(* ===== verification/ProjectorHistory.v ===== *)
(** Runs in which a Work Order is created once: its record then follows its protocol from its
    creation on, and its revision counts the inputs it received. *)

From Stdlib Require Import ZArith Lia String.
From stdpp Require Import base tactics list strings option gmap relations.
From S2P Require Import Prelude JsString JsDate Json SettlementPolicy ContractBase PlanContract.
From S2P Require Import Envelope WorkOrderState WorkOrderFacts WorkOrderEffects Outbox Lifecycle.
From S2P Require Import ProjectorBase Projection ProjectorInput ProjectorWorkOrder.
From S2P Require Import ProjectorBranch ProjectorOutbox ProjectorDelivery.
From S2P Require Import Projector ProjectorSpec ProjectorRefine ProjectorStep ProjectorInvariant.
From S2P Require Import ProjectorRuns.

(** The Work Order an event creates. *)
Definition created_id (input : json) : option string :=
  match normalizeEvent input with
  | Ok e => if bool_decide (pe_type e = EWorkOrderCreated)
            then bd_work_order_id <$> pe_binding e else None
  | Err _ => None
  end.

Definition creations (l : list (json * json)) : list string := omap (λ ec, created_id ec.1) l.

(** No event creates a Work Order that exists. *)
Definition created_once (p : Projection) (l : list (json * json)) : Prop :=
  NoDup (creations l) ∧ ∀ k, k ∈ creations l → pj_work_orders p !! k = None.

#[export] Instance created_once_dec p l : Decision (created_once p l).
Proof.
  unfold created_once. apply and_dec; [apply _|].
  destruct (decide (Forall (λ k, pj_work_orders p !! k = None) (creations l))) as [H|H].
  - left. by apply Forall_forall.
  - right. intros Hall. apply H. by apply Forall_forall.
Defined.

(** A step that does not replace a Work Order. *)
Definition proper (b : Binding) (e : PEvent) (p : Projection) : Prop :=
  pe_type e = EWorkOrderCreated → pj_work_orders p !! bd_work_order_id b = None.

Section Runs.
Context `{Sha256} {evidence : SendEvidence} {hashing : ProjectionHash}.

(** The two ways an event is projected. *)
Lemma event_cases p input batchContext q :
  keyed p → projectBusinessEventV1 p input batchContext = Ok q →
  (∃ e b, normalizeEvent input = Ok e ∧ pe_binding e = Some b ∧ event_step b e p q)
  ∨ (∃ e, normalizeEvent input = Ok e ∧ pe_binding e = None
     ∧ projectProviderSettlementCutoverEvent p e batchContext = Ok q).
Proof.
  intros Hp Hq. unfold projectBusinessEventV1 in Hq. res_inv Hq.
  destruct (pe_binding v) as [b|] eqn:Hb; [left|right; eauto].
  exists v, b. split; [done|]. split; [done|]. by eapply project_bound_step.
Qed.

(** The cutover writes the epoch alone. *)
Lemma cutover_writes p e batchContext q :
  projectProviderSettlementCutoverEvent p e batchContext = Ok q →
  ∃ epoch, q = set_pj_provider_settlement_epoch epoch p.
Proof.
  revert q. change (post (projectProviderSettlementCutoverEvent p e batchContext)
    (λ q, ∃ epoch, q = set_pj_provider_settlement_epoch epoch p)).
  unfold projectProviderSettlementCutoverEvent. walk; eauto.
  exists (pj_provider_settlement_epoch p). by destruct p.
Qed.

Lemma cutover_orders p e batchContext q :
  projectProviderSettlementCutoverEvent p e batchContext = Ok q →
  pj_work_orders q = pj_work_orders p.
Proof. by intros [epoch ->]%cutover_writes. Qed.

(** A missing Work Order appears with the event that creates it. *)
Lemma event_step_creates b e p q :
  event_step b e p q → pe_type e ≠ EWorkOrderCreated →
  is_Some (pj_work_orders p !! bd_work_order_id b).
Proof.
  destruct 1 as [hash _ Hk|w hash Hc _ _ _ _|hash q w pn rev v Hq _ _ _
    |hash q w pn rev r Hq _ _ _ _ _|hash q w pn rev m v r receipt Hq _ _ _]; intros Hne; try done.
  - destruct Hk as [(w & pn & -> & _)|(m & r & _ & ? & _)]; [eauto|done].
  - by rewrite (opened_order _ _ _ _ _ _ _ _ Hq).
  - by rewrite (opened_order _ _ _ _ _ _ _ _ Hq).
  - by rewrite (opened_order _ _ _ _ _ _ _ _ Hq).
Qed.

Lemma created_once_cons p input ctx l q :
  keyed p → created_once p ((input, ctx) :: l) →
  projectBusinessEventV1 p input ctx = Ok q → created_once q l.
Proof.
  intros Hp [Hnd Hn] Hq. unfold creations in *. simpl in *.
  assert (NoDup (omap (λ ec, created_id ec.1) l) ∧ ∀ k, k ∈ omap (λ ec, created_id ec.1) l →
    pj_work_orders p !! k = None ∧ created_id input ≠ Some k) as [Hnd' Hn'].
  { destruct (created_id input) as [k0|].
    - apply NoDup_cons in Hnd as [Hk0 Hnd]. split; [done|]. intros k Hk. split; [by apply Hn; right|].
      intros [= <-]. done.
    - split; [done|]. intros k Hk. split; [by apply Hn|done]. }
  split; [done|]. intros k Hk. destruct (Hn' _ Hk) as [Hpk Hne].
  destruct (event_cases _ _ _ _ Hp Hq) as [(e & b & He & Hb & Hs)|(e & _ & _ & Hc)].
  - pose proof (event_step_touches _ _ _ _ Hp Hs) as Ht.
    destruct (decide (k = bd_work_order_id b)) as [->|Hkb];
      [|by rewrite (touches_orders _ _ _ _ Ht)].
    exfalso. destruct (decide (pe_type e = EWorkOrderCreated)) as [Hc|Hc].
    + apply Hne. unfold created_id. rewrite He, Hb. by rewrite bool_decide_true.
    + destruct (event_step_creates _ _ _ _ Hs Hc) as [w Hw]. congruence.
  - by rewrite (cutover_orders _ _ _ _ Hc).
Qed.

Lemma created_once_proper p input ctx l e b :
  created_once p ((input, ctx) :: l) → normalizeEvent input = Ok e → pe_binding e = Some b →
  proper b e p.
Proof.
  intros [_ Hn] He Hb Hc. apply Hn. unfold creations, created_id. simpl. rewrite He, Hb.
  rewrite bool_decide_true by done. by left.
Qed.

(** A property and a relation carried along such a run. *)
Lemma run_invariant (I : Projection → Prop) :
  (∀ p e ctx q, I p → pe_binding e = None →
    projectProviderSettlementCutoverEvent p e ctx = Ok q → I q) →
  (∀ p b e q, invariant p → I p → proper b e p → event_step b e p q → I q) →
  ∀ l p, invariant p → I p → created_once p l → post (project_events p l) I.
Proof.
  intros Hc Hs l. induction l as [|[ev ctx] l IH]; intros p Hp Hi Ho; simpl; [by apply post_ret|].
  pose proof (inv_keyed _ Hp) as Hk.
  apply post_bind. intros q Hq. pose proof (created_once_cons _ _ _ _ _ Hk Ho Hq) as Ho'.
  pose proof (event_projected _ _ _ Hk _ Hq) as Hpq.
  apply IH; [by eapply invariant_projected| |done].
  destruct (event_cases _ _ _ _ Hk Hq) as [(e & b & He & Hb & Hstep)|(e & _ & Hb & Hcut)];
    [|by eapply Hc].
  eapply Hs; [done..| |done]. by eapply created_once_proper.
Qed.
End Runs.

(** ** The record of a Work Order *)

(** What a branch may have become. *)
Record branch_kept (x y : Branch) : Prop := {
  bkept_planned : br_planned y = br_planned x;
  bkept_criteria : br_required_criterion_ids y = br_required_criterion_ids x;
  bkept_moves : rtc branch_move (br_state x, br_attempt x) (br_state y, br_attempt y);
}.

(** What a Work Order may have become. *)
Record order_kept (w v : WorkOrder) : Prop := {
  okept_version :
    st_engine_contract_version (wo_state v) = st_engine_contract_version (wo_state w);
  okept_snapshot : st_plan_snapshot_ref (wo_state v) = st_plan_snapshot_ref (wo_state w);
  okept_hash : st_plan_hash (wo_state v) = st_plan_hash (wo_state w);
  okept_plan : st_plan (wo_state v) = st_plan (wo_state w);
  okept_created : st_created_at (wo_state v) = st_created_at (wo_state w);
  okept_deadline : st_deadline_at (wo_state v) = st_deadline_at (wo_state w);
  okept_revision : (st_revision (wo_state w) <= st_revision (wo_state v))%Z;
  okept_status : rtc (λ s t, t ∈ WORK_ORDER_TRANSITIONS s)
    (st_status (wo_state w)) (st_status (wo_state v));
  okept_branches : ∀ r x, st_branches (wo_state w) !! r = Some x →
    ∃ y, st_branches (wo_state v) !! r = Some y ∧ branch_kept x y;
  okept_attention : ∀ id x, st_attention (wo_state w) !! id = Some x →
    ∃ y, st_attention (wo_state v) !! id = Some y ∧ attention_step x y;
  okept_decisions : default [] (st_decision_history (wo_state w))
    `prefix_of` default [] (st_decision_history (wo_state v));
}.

________________

# EXERCISE AIM
What is the number of lines in the records that contain the word "omap"? Answer with the number and nothing else.

# YOUR RESPONSE
2